Короче. Вылезаем из вагона. Нас — двенадцать человек, сержант тринадцатый. По-уставному: в колонну по два, шагом марш. А куда человек идет, хоть он солдат, хоть кто, на вокзале, как только приедет н незнакомый город? Естественно, в туалет!
Туалет нормальный. Отдельно стоящее каменное сооружение. Все основательно. Санитарные нормы соблюдены. Чисто. Над входом буква «М».
Сержант командует:
— Вольно. В туалет, справа по одному, бегом марш!
Но что нас несколько озадачило — из туалета выскакивают тетки. Я еще подумал: не обслуживающий ли это персонал? Но какие-то уж очень взволнованные! И на уборщиц не похожи! Некоторые в шляпках под вуалью, тогда мода такая была.
Мы — бах-бах-бах... залетаем в сортир. Та же картина: из кабин с куриным квохтанием выбегают еще несколько теток, на ходу юбки одергивают. Сержант только головой покрутил:
— Вот дает Европа! У них что, женское отделение на ремонте, что ли? Чего они сюда понаперлись? Медом им тута намазано?
А что характерно: писсуаров нет! И кабины такие узкие, так что шестеро у нас оправляются, а шестеро наготове стоят.
И пока мы стоим, человек пять теток в туалет врываются. Некоторые уже с задранными юбками. Нас увидят — «ой!» — и обратно!
— Вот дает Европа! — Сержант говорит. — До чего сексуально обнаглевши! Уже в мужском туалете от них покоя нет!
Тут один, который на очке, из первой смены, высказывает предположение, что, мол, вероятно, местные мужики свои функции не выполняют надлежащим образом и женщины так себя ведут от категорической неудовлетворенности.
Сержант говорит:
— Ты бы меньше рассуждал, а фунциклирил бы на очке пошустрей! Че ты как веревку съел! Тут смена ждет — жмется.

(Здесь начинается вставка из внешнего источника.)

(* ===== verification/Window.v ===== *)
(** * Around the turn loop

    [run_loop.py], what a session does beside its turns: the connection prewarm of the
    greeting window ([_kick_main_llm_prewarm], [_reap_main_llm_prewarm]), the parallel
    transfer detector ([_resolve_transfer_llm] and the task it waits for), the events it
    publishes ([_publish_status], [_publish_transcript_appended], [CallStarted]), the final
    hangup ([_attempt_hangup]) and the token budget. *)

From S2P Require Import Prelude Bytes Audio Session Referee Interruption Managers Orchestrator RunLoop RunLoopFacts Runner.

(** ** The slot's client *)

(** [Providers.llm_for]. *)
Definition llm_for (registry : option (option pystr -> option pystr -> LLM)) (llm : LLM) (spec : MainSpec) : LLM :=
  resolve_llm registry (ms_provider spec) (ms_model spec) llm.

(** ** The greeting window *)

(** The chat the prewarm task makes, if there is one. *)
Definition prewarm_call (rc : RuntimeConfig) : option (list Message * Z) :=
  if has_fixed_greeting rc then Some ([mkMessage "user" (u8 "hi")], 1) else None.

(** The chat [generate_greeting] makes on the same client. *)
Definition greeting_call (rc : RuntimeConfig) : option (list Message) :=
  if has_fixed_greeting rc then None else Some (build_greeting_messages (rc_pipeline rc)).

(** The task: created, inside [chat], or ended; its errors are logged only. *)
Inductive Probe : Type := ProbeNone | ProbeSpawned | ProbeCalling | ProbeEnded.

(** Where the greeting window is: the greeting plays, the task is awaited, the turns
    begin, or the session failed or was cancelled. *)
Inductive WindowPhase : Type := Greeting | Reaping | Turns | WindowFailed.

Record Win := mkWin { w_probe : Probe; w_phase : WindowPhase; w_chats : nat }.

#[export] Instance Win_eta : Eta Win := fun w => mkWin (w_probe w) (w_phase w) (w_chats w).

(** [w_chats] counts the requests made to the main slot's client. *)
Definition open_window (rc : RuntimeConfig) : Win :=
  mkWin (match prewarm_call rc with Some _ => ProbeSpawned | None => ProbeNone end) Greeting 0.

Inductive wstep (rc : RuntimeConfig) : Win -> Win -> Prop :=
| ws_probe w : w_probe w = ProbeSpawned ->
    wstep rc w (w <| w_probe := ProbeCalling |> <| w_chats ::= S |>)
| ws_probed w : w_probe w = ProbeCalling -> wstep rc w (w <| w_probe := ProbeEnded |>)
| ws_greeted w : w_phase w = Greeting ->
    wstep rc w (w <| w_phase := Reaping |>
                  <| w_chats ::= fun n => match greeting_call rc with Some _ => S n | None => n end |>)
| ws_greeting_failed w : w_phase w = Greeting -> wstep rc w (w <| w_phase := WindowFailed |>)
| ws_reaped w : w_phase w = Reaping -> w_probe w = ProbeNone \/ w_probe w = ProbeEnded ->
    wstep rc w (w <| w_phase := Turns |>).


Definition greeted (p : WindowPhase) : bool := match p with Reaping | Turns => true | _ => false end.

Definition win_inv (rc : RuntimeConfig) (w : Win) : Prop :=
  (w_chats w = (match w_probe w with ProbeCalling | ProbeEnded => 1 | _ => 0 end)
               + (if greeted (w_phase w) && negb (has_fixed_greeting rc) then 1 else 0))%nat
  /\ (w_probe w = ProbeNone <-> has_fixed_greeting rc = false)
  /\ (w_phase w = Turns -> w_probe w = ProbeNone \/ w_probe w = ProbeEnded).

Lemma wstep_inv rc w w' : win_inv rc w -> wstep rc w w' -> win_inv rc w'.
Proof.
  unfold win_inv. intros (H1 & H2 & H3) Hs.
  destruct Hs as [w Hp|w Hp|w Hp|w Hp|w Hp He]; simpl; rewrite ?Hp in *; simpl in *;
    unfold greeting_call in *; destruct (has_fixed_greeting rc); simpl in *;
    intuition (try congruence; try lia).
Qed.

(** By the first turn the main slot's client has been used exactly once, by the greeting or
    by the probe, and no probe is left running. *)
Lemma window_warms_once rc w :
  rtc (wstep rc) (open_window rc) w -> w_phase w = Turns ->
  w_chats w = 1%nat /\ (w_probe w = ProbeNone \/ w_probe w = ProbeEnded).
Proof.
  intros Hr Ht. assert (Hi : win_inv rc w).
  { eapply rtc_invariant; [apply wstep_inv|exact Hr|].
    unfold win_inv, open_window, prewarm_call. destruct (has_fixed_greeting rc); simpl; intuition congruence. }
  destruct Hi as (H1 & H2 & H3). split; [|auto]. rewrite H1, Ht. simpl.
  destruct (H3 Ht) as [Hp|Hp]; rewrite Hp.
  - by rewrite (proj1 H2 Hp).
  - destruct (has_fixed_greeting rc) eqn:Hf; [done|]. by rewrite (proj2 H2 eq_refl) in Hp.
Qed.

(** ** The transfer detector *)

(** How the wait of two seconds for the detector's task ends. *)
Inductive DetectorEnd : Type := DAnswered | DTimeout.

(** Whether a turn spawns the detector. *)
Definition detector_spawned (is_wrap_up : bool) (cfg : Transfer.TransferConfig) : bool :=
  negb is_wrap_up && (Transfer.intent_enabled cfg || Transfer.llm_enabled cfg).

(** [_resolve_transfer_llm]: the task's decision; a timeout, after which the task is
    cancelled, or an exception of the task counts as none. *)
Definition resolve_transfer_llm (task : option (result PyErr Transfer.TransferDecision)) (e : DetectorEnd)
  : option Transfer.TransferDecision :=
  match task, e with
  | Some (Ok d), DAnswered => Some d
  | _, _ => None
  end.

(** What a turn learns from its detector. *)
Definition turn_transfer (chat : list Message -> option (option pystr)) (loads : pystr -> option pyval)
    (fmt2 : Q -> pystr) (rnd : nat) (user_text : pystr) (is_wrap_up : bool)
    (cfg : Transfer.TransferConfig) (e : DetectorEnd) : option Transfer.TransferDecision :=
  resolve_transfer_llm
    (if detector_spawned is_wrap_up cfg
     then Some (Transfer.evaluate_transfer_llm chat loads fmt2 rnd user_text cfg) else None) e.

(** The detector acts only when the campaign asked for it, and names which of its two
    triggers fired. *)
Lemma turn_transfer_triggers chat loads fmt2 rnd user_text is_wrap_up cfg e d :
  turn_transfer chat loads fmt2 rnd user_text is_wrap_up cfg e = Some d -> Transfer.triggered d = true ->
  is_wrap_up = false
  /\ (Transfer.trigger_type d = Some Transfer.TIntent /\ Transfer.intent_enabled cfg = true
      \/ Transfer.trigger_type d = Some Transfer.TLlm /\ Transfer.llm_enabled cfg = true).
Proof.
  unfold turn_transfer, detector_spawned. destruct is_wrap_up; [done|]. simpl.
  destruct (_ || _); [|done]. unfold resolve_transfer_llm.
  destruct (Transfer.evaluate_transfer_llm _ _ _ _ _ _) as [d'|] eqn:Hev; [|done]. destruct e; [|done].
  intros [= ->] Ht. split; [done|]. unfold Transfer.evaluate_transfer_llm in Hev.
  assert (Hllm : forall m : result PyErr bool, (if Transfer.llm_enabled cfg
      then let? flag := m in Ok (if (flag : bool) then Transfer.hit rnd Transfer.TLlm (u8 "transfer=true") cfg
                                 else Transfer.no_transfer)
      else Ok Transfer.no_transfer) = Ok d ->
    Transfer.trigger_type d = Some Transfer.TLlm /\ Transfer.llm_enabled cfg = true).
  { intros m. destruct (Transfer.llm_enabled cfg); [|intros [= <-]; done].
    destruct m as [[]|]; simpl; [|intros [= <-]; done|done]. by intros [= <-]. }
  destruct (Transfer.intent_enabled cfg); [|right; by eapply Hllm].
  destruct (Transfer.intent_threshold cfg) as [th|]; [|right; by eapply Hllm].
  destruct (Transfer.call_intent _ _ _ _) as [[p|]|]; simpl in Hev; [|right; by eapply Hllm|done].
  destruct (Qle_bool th p); [|right; by eapply Hllm]. injection Hev as <-. by left.
Qed.

(** A turn the customer interrupts while it is being thought about never waits for its
    detector: with the same request for a human the detector heard, the turn goes on to
    the next utterance, and without the interruption it would have handed the call off. *)
Definition demo_asked : Transfer.TransferDecision := Transfer.mkTD true (Some Transfer.TLlm) [] [].

Definition asking_turn (partials : list (Z * pystr)) : TurnEnv :=
  mkTurnEnv 10 20 0 [GTimeout] partials (Some demo_asked) demo_play demo_reply empty_result GTimeout.

Lemma interrupted_turn_drops_detector :
  (demo_gated (asking_turn [(5000, [90; 90])]) demo_rl).1 = Ok CONTINUE
  /\ transfer_reason (sess (demo_gated (asking_turn [(5000, [90; 90])]) demo_rl).2) = None
  /\ (demo_gated (asking_turn []) demo_rl).1 = Ok RETURN
  /\ transfer_status (sess (demo_gated (asking_turn []) demo_rl).2) = "marked_for_handoff"%string.
Proof. vm_compute. by split_and!. Qed.

(** ** Publications *)
Import Runner.Publisher.

Inductive EngineEvent : Type :=
| CallStarted (call_record_id started_at : Z)
| StatusChanged (call_record_id : Z) (status : CallState) (reason : string)
| TranscriptAppended (call_record_id : Z) (event_type : string) (ts : Z).

Section Publish.
  (** The shared package's serialisation of an event. *)
  Context (dumps : EngineEvent -> pystr) (int_of_str : pystr -> option Z).

Definition publish_event (e : EngineEvent) (s : CallSession) (p : option EventPublisher) : option EventPublisher :=
  option_map (publish (campaign_id s) (dumps e)) p.

(** The publication at the start of [run_session]. *)
Definition publish_started (started_wall : Z) (s : CallSession) (p : option EventPublisher) : option EventPublisher :=
  publish_event (CallStarted (call_record_id s) started_wall) s p.

Definition publish_status (s : CallSession) (reason : string) (p : option EventPublisher) : option EventPublisher :=
  publish_event (StatusChanged (call_record_id s) (state s) reason) s p.

(** [_publish_transcript_appended]: the last event of the transcript. *)
Definition publish_transcript_appended (s : CallSession) (event_type : string) (p : option EventPublisher)
  : result PyErr (option EventPublisher) :=
  match p, last (full_transcript s) with
  | None, _ | _, None => Ok p
  | _, Some ev =>
      let? ts := Rules.py_int int_of_str (default (VInt 0) (dget "ts" ev)) in
      Ok (publish_event (TranscriptAppended (call_record_id s) event_type ts) s p)
  end.

(** A publication only adds one task for the call's campaign; without a publisher nothing
    happens. *)
Lemma publish_event_spec e s p :
  publish_event e s p
  = match p with
    | None => None
    | Some q => Some (q <| inflight ::= <[next_task q := (channel_of (campaign_id s), dumps e)]> |>
                        <| next_task ::= S |>)
    end.
Proof. by destruct p. Qed.

(** The event just appended is announced with its own time. *)
Lemma appended_event_announced valid strict other now etype fields s s' p :
  NoDup fields.*1 -> dget "ts" fields = None ->
  append_event valid strict other now etype fields s = Ok s' ->
  publish_transcript_appended s' etype p
  = Ok (publish_event (TranscriptAppended (call_record_id s) etype (event_ts now s)) s p).
Proof.
  intros Hnd Hts Ha. unfold append_event in Ha. repeat case_match; simplify_eq/=;
    unfold publish_transcript_appended; simpl; rewrite last_snoc, dget_dupdate, Hts by done; by destruct p.
Qed.
End Publish.

(** ** The end of a session *)

(** [_attempt_hangup]: whatever the client raises stops here. *)
Definition attempt_hangup {T E : Type} (hangup : T -> result E unit * T) (t : T) : T :=
  match hangup t with (Ok _, t') => t' | (Err _, t') => t' end.

(** The two warnings of the [finally]: tokens over the call's budget, partials dropped by
    the bus. *)
Definition over_budget (s : CallSession) : bool :=
  token_budget_per_call s <? total_tokens_in s + total_tokens_out s.

Definition lossy_warning (dropped : nat) : bool := (0 <? dropped)%nat.

(** [_to_ms]. *)
Definition to_ms (value : Q) : Z := qtrunc (value * 1000).
(** The listener, too, leaves nothing held, however its pushes went. *)
Lemma listen_releases creds k rcs o size ms pushes inbound code s' :
  ch_wf k -> ch_held k = false -> o <> JoinCancelled ->
  listen creds (Some (new_rtc_session k size)) rcs o ms pushes inbound = (code, Some s') ->
  ch_held (chan s') = false /\ (code = 0 -> inbound <> []).
Proof.
  intros Hw Hh Ho. unfold listen. destruct creds as [c|]; [|done].
  destruct (join rcs 8000 1 o _) as [r s] eqn:Hj. destruct (join_spec _ _ _ _ _ _ _ Hw Hh Ho Hj) as [Hws Hhs].
  destruct r as [u|e]; [|intros [= <- <-]; split; [done|lia]].
  pose proof (push_silence_held (zeros (2 * (8000 * ms / 1000))) ms 0 pushes s Hws) as Hp.
  destruct (push_silence _ ms 0 pushes s) as [n s1]. destruct Hp as (_ & Hw1 & _ & Hj1 & _). intros [= <- <-].
  split; [unfold leave_begin; rewrite Hj1, Hhs; by apply ch_left|]. unfold listen_exit, consume. simpl. destruct inbound; [|done].
  unfold zlen. simpl. lia.
Qed.
End RtcCheck.
End RtcCheck.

Но тот не угомонился и, когда с очка слетел, рассуждает, в том смысле, что ежели они в места общего пользования так прут, то что же тут, в городе, после отбоя делается? И какие от этого в личном составе могут быть потери. Вот так наскочат бабы вшестером, и приедешь к любимой девушке с прибалтийским приветом вместо необходимой в браке принадлежности!
— Старшина не зря предупреждал, что у них тут оголтелый национализм, потому нужно в строю держаться! —- говорит сержант. — Весь непорядок от нарушения уставных положений. А будем в строю — хрен нам кто что сделает!
Это правда. Мы же инструктора рукопашного боя. Вот этим коллективом, что тогда у нас выкристаллизовался, мы запросто могли голыми руками примерно роту предполагаемого противника положить, и даже без применения холодного оружия типа штык-нож.
Тут влетает лейтенант, запыхавшись:
— Ребята, вы в женский туалет зашли!
— Как так! Тут же над входом конкретно литера «М». Мы что, по жопу деревянные и, как Буратино, сплошь неграмотные?
— В том-то и дело, — объясняет лейтенант, — что по-литовски женщина — «мейтыня», потому здесь «М» — это женский туалет!
— Вот оно, — говорит сержант, — то, про что старшина толковал, — и даже сплевывает пренебрежительно. — Во всем мире «М» — это для мужиков, а если б тут литера «Ж» стояла, местные бабы мимо очка свое пронесли?
Ну, мы так колонной и выходим, только что не с песней, тем более что уже оправились. Действительно, бабы в очередь построились и змеиными глазами на нас смотрят. Мы шагаем, а осадок такой неприятный. Примерно что они — патриоты, а мы — нет! Они родину любят, а мы так — в дровах накакавши! У них, видите ли, «традиция»! Нашли, где традиции сохранять — в сортире!
Ну, любишь свой народ, и люби, кто тебе мешает, что ж других-то в неловкое положение ставить? Как вот оно там началось, там сохранялось, теперь вот расцвело, но я думаю, там и кончится! Национализм-то этот сортирный.
Альтернатива была! Пять нарядов. Старшина два пальца выставил к самому моему носу. Такие пальчонки поганые, как две морковки. «V» такое английское, в натуре, знак победы у англосаксов.